(** * json-versioning-backend: the document controller and its diff engine

    A shallow embedding of [src/controllers/documentController.ts]
    (the authenticated variant), of the two Mongoose models it writes
    through ([models/Document.ts], [models/Version.ts]) and of the part
    of the JavaScript runtime and of the [jsondiffpatch] library that the
    controller calls; then of the accounts ([models/User.ts],
    [controllers/authController.ts]), of the middleware
    ([middlewares/auth.ts]) and of the two routers, with bcrypt,
    jsonwebtoken and the casts of Mongoose as parameters.

    Layout: JavaScript values, the diff engine, the store and its monad,
    the handlers, a runtime ([JSON.parse], [JSON.stringify]), the
    accounts and the routers, stores to run them on, then the
    properties. *)

From Stdlib Require Import List String Ascii ZArith NArith QArith Bool Lia.
From Stdlib Require Import Qcanon DecimalString DecimalZ DecimalPos.
From Stdlib Require Import Permutation Sorted.
Import ListNotations.
Local Open Scope nat_scope.
Local Open Scope list_scope.
#[local] Set Warnings "-register-all".

(* ================================================================== *)
(** ** JavaScript values *)

(** A JavaScript string is a sequence of UTF-16 code units. *)
Definition code_unit := N.
Definition jsstring := list code_unit.
(** C2: in every run of [_run] the model-field check comes before the
    addNotes request: a run that issues addNotes has issued createDeck and
    modelFieldNames first, in that order, and both checks have passed; and
    when the deck creation reports an error or the model-field check does
    not return ok, no addNotes request is issued: the POSTs made are at
    most createDeck and modelFieldNames. *)
Theorem C2_no_addNotes_after_failed_check deck model notes url :
  let log := snd (tool_run deck model notes url []) in
  (no_addNotes log = false ->
   log = [createDeck_post url deck; modelFieldNames_post url model;
          addNotes_post url deck model (default [] notes)] /\
   deck_creation_fails py_repr svc url deck = false /\
   schema_validation_fails py_repr front_first svc url model = false) /\
  (deck_creation_fails py_repr svc url deck
   || schema_validation_fails py_repr front_first svc url model = true ->
   no_addNotes log = true /\
   (log = [] \/ log = [createDeck_post url deck] \/
    log = [createDeck_post url deck; modelFieldNames_post url model])).
Proof.
  cbv zeta.
  destruct (no_addNotes_prefixes url deck model) as (H0 & H1 & H2).
  destruct (run_log deck model notes url) as [-> | [-> | [-> | (-> & Hd & Hs)]]].
  - split; [congruence | auto].
  - split; [congruence | auto].
  - split; [congruence | auto].
  - split; [auto |]. intros Hfail. rewrite Hd, Hs in Hfail. discriminate Hfail.
Qed.

(** A response whose error is falsy goes on to the result. *)
Lemma request_result url action params d log :
  svc url (body action params) = Responded (JDict d) ->
  Py.truthy (Py.get "error" d) = false ->
  request url action params log =
  (Ret (Py.get "result" d, None), (log ++ [(url, body action params)])%list).
Proof. intros Hs He. unfold _request. rewrite Hs, He. reflexivity. Qed.

(** C10: when modelFieldNames answers without error and with an empty
    list, [_ensure_model_fields] returns the "Invalid response for model
    field names" error, exactly as it does for a result that is not a
    list; that error is not the missing-required-fields one. *)
Theorem C10_empty_field_list_is_invalid_response url model d log :
  svc url (body "modelFieldNames" (JDict [("modelName", JStr model)])) = Responded (JDict d) ->
  Py.truthy (Py.get "error" d) = false ->
  Py.get "result" d = JList [] \/ Py.is_list (Py.get "result" d) = false ->
  fst (ensure_model_fields url model log)
  = Ret (false, Some "Invalid response for model field names") /\
  "Invalid response for model field names"
  <> "Model '" +:+ model +:+ "' missing required fields " +:+ needed_str front_first.
Proof.
  intros Hs He Hr. split; [| discriminate].
  unfold _ensure_model_fields, bind.
  rewrite (request_result _ _ _ d log Hs He). cbn [Py.truthy_opt].
  destruct Hr as [-> | Hr]; [reflexivity |].
  rewrite Hr, orb_true_r. reflexivity.
Qed.

(** C4, as the code has it: when the response carries a truthy error
    field, [_request] returns no result and [str] of that error, which
    for a string error is the service's message itself, with nothing put
    before it. *)
Theorem C4_truthy_error_is_returned_as_is url action params d log :
  svc url (body action params) = Responded (JDict d) ->
  Py.truthy (Py.get "error" d) = true ->
  request url action params log
  = (Ret (JNull, Some (Tool.py_str py_repr (Py.get "error" d))),
     (log ++ [(url, body action params)])%list) /\
  (forall s, Py.get "error" d = JStr s ->
             fst (request url action params log) = Ret (JNull, Some s)).
Proof.
  intros Hs He.
  assert (Heq : request url action params log
                = (Ret (JNull, Some (Tool.py_str py_repr (Py.get "error" d))),
                   (log ++ [(url, body action params)])%list)).
  { unfold _request. rewrite Hs, He. reflexivity. }
  split; [exact Heq |].
  intros s Hstr. rewrite Heq, Hstr. reflexivity.
Qed.

Lemma validation_fields_truthy n : Py.truthy (validation_fields n) = true.
Proof.
  unfold validation_fields, Py.or_.
  destruct (Py.truthy (Py.get "fields" n)) eqn:H; [exact H | reflexivity].
Qed.

Lemma has_front_back_valid n : has_front_back n -> is_invalid n = Ret false.
Proof.
  intros [Hf Hb]. unfold is_invalid.
  rewrite validation_fields_truthy, Hf, Hb. reflexivity.
Qed.

(** A record whose "fields" entry is absent or falsy is never flagged,
    whatever else it holds: the map the validation loop builds for it
    has both names. *)
Lemma flat_record_is_never_invalid n :
  Py.truthy (Py.get "fields" n) = false -> is_invalid n = Ret false.
Proof.
  intros H. unfold is_invalid, validation_fields, Py.or_. rewrite H. reflexivity.
Qed.

(** The validation loop collects every flagged index, in order. *)
Lemma invalid_indices_from_spec notes bs idx acc :
  Forall2 (fun n b => is_invalid n = Ret b) notes bs ->
  invalid_indices_from idx notes acc = Ret (acc ++ flagged idx bs)%list.
Proof.
  intros H. revert idx acc.
  induction H as [| n b notes bs Hn _ IH]; intros idx acc; simpl.
  - by rewrite app_nil_r.
  - rewrite Hn, IH. destruct b; simpl; [by rewrite <- app_assoc | reflexivity].
Qed.

(** When an index is flagged, the run stops there: the error names all
    the flagged indices and no POST is made. *)
Lemma run_invalid deck model notes bs url log :
  Forall2 (fun n b => is_invalid n = Ret b) notes bs ->
  flagged 0 bs <> [] ->
  tool_run deck model (Some notes) url log
  = (Ret (error_doc ("Invalid notes at indices: " +:+ Py.str_of_nat_list (flagged 0 bs)
                     +:+ ". Each needs Front and Back.")), log).
Proof.
  intros H Hne. unfold _run, bind, lift.
  change (default [] (Some notes)) with notes.
  rewrite (invalid_indices_from_spec _ _ _ _ H). cbn [app].
  destruct (flagged 0 bs); [congruence | reflexivity].
Qed.

Lemma valid_batch_passes notes idx acc :
  Forall has_front_back notes -> invalid_indices_from idx notes acc = Ret acc.
Proof.
  intros H. revert idx acc.
  induction H as [| n notes Hn _ IH]; intros idx acc; simpl; [reflexivity |].
  rewrite (has_front_back_valid n Hn). apply IH.
Qed.


Lemma connection_message_names url e :
  Py.substring_of url (connection_message url e) = true /\
  Py.substring_of "AnkiConnect add-on enabled" (connection_message url e) = true.
Proof.
  unfold connection_message. split.
  - apply substring_of_middle.
  - apply substring_of_app_r, substring_of_app_r, substring_of_app_l. reflexivity.
Qed.

Lemma timeout_message_differs url e url' e' :
  timeout_message url e <> connection_message url' e'.
Proof. unfold timeout_message, connection_message. simpl. discriminate. Qed.

Lemma connection_message_truthy url e :
  Py.truthy_opt (Some (connection_message url e)) = true.
Proof. reflexivity. Qed.


End ToolFacts.

(** ** The tool on concrete batches *)

Section ToolExamples.

Import Tool Fixtures.

(** C1: [_run] on a batch whose only record is flat and has no Front.
    The validation loop does not flag it; the deck and the model are
    checked and the note is submitted with an empty Front. *)
Theorem C1_flat_record_without_Front_is_submitted :
  is_invalid back_only = Ret false /\
  _run repr true healthy "Biology" "Basic" (Some [back_only]) url []
  = (Ret (JDict [("result", JList [JInt 1700000000000])]),
     [createDeck_post url "Biology";
      modelFieldNames_post url "Basic";
      (url, body "addNotes"
              (JDict [("notes",
                       JList [JDict [("deckName", JStr "Biology");
                                     ("modelName", JStr "Basic");
                                     ("fields", JDict [("Front", JStr "");
                                                       ("Back", JStr "Cell division")]);
                                     ("options", JDict [("allowDuplicate", JBool false)]);
                                     ("tags", JList [])]])]))]).
Proof. split; reflexivity. Qed.

(** The sibling case: records with a non-empty fields map are flagged,
    all of them, and nothing is sent. *)
Example nested_records_are_all_reported :
  _run repr true healthy "Biology" "Basic"
       (Some [nested_front_only; mitosis; nested_front_only]) url []
  = (Ret (error_doc "Invalid notes at indices: [0, 2]. Each needs Front and Back."), []).
Proof. reflexivity. Qed.

(** The spec's scenario: one card for deck Biology, model Basic. *)
Example mitosis_prepared :
  prepared_notes "Biology" "Basic" [mitosis]
  = [JDict [("deckName", JStr "Biology");
            ("modelName", JStr "Basic");
            ("fields", JDict [("Front", JStr "Mitosis");
                              ("Back", JStr "Cell division producing two identical cells")]);
            ("options", JDict [("allowDuplicate", JBool false)]);
            ("tags", JList [JStr "bio"])]].
Proof. reflexivity. Qed.

Lemma C2_witness :
  deck_creation_fails repr fieldless url "Biology"
  || schema_validation_fails repr true fieldless url "Basic" = true /\
  no_addNotes (snd (_run repr true fieldless "Biology" "Basic" (Some [mitosis]) url []))
  = true.
Proof.
  split; [reflexivity |].
  apply (C2_no_addNotes_after_failed_check
           repr true fieldless "Biology" "Basic" (Some [mitosis]) url).
  reflexivity.
Defined.


(** C4, as stated, fails: the error comes back without the name of the
    action, from [_request] and from [_run] alike, and an empty-string
    error (not null) is not a failure. *)
Lemma C4_counterexample :
  fst (_request repr (failing (JStr "deck was not found")) url "addNotes" (JDict []) [])
  = Ret (JNull, Some "deck was not found") /\
  Py.substring_of "addNotes" "deck was not found" = false /\
  fst (_run repr true rejecting "Biology" "Basic" (Some [mitosis]) url [])
  = Ret (JDict [("error", JStr "cannot create note because it is a duplicate")]) /\
  Py.substring_of "addNotes" "cannot create note because it is a duplicate" = false /\
  fst (_request repr (failing (JStr "")) url "addNotes" (JDict []) [])
  = Ret (JNull, None).
Proof. repeat split; reflexivity. Qed.

Lemma C4_witness :
  failing (JStr "deck was not found") url (body "createDeck" (JDict [("deck", JStr "Biology")]))
  = Responded (JDict [("result", JNull); ("error", JStr "deck was not found")]) /\
  Py.truthy (JStr "deck was not found") = true /\
  fst (_request repr (failing (JStr "deck was not found")) url "createDeck"
                (JDict [("deck", JStr "Biology")]) [])
  = Ret (JNull, Some "deck was not found").
Proof.
  split; [reflexivity |]. split; [reflexivity |].
  apply (C4_truthy_error_is_returned_as_is
           repr (failing (JStr "deck was not found")) url "createDeck"
           (JDict [("deck", JStr "Biology")])
           [("result", JNull); ("error", JStr "deck was not found")] []);
    reflexivity.
Defined.


Lemma C10_witness :
  fieldless url (body "modelFieldNames" (JDict [("modelName", JStr "Basic")]))
  = Responded (JDict [("result", JList []); ("error", JNull)]) /\
  fst (_ensure_model_fields repr true fieldless url "Basic" [])
  = Ret (false, Some "Invalid response for model field names").
Proof.
  split; [reflexivity |].
  apply (C10_empty_field_list_is_invalid_response
           repr true fieldless url "Basic"
           [("result", JList []); ("error", JNull)] []);
    [reflexivity | reflexivity | left; reflexivity].
Defined.

End ToolExamples.

(** * Properties of the workflow *)

Section FlowFacts.

Import Flow.

Variable base_dir : string.
Variable py_repr : json -> string.
Variable generator : nat -> option string -> py_result (list json).
Variable uploader : option string -> list json -> json.

Abbreviation step' := (step base_dir py_repr generator uploader).
Abbreviation run' := (run base_dir py_repr generator uploader).
Abbreviation visited' := (visited base_dir py_repr generator uploader).
Abbreviation path := (default_path base_dir).

(** ** What each block does *)

Lemma step_init_named st nm f name rest g o :
  name <> "" ->
  step' (AtInit, mkWorld st nm f (name :: rest) g o)
  = (AtDeckNameInput,
     mkWorld st (Some name) f rest g (Input "Enter name of deck: " name :: o)).
Proof.
  intros H. apply String.eqb_neq in H.
  unfold step, block, __init__, bind, input. cbn [fst snd stdin Py.truthy].
  rewrite H. reflexivity.
Qed.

ABOUT THIS EXERCISE
Restate exactly the records above from their first line through the line that holds "of the JavaScript", please, including both and leaving out all others.

EXERCISE RESULT
(** * json-versioning-backend: the document controller and its diff engine

    A shallow embedding of [src/controllers/documentController.ts]
    (the authenticated variant), of the two Mongoose models it writes
    through ([models/Document.ts], [models/Version.ts]) and of the part
    of the JavaScript runtime and of the [jsondiffpatch] library that the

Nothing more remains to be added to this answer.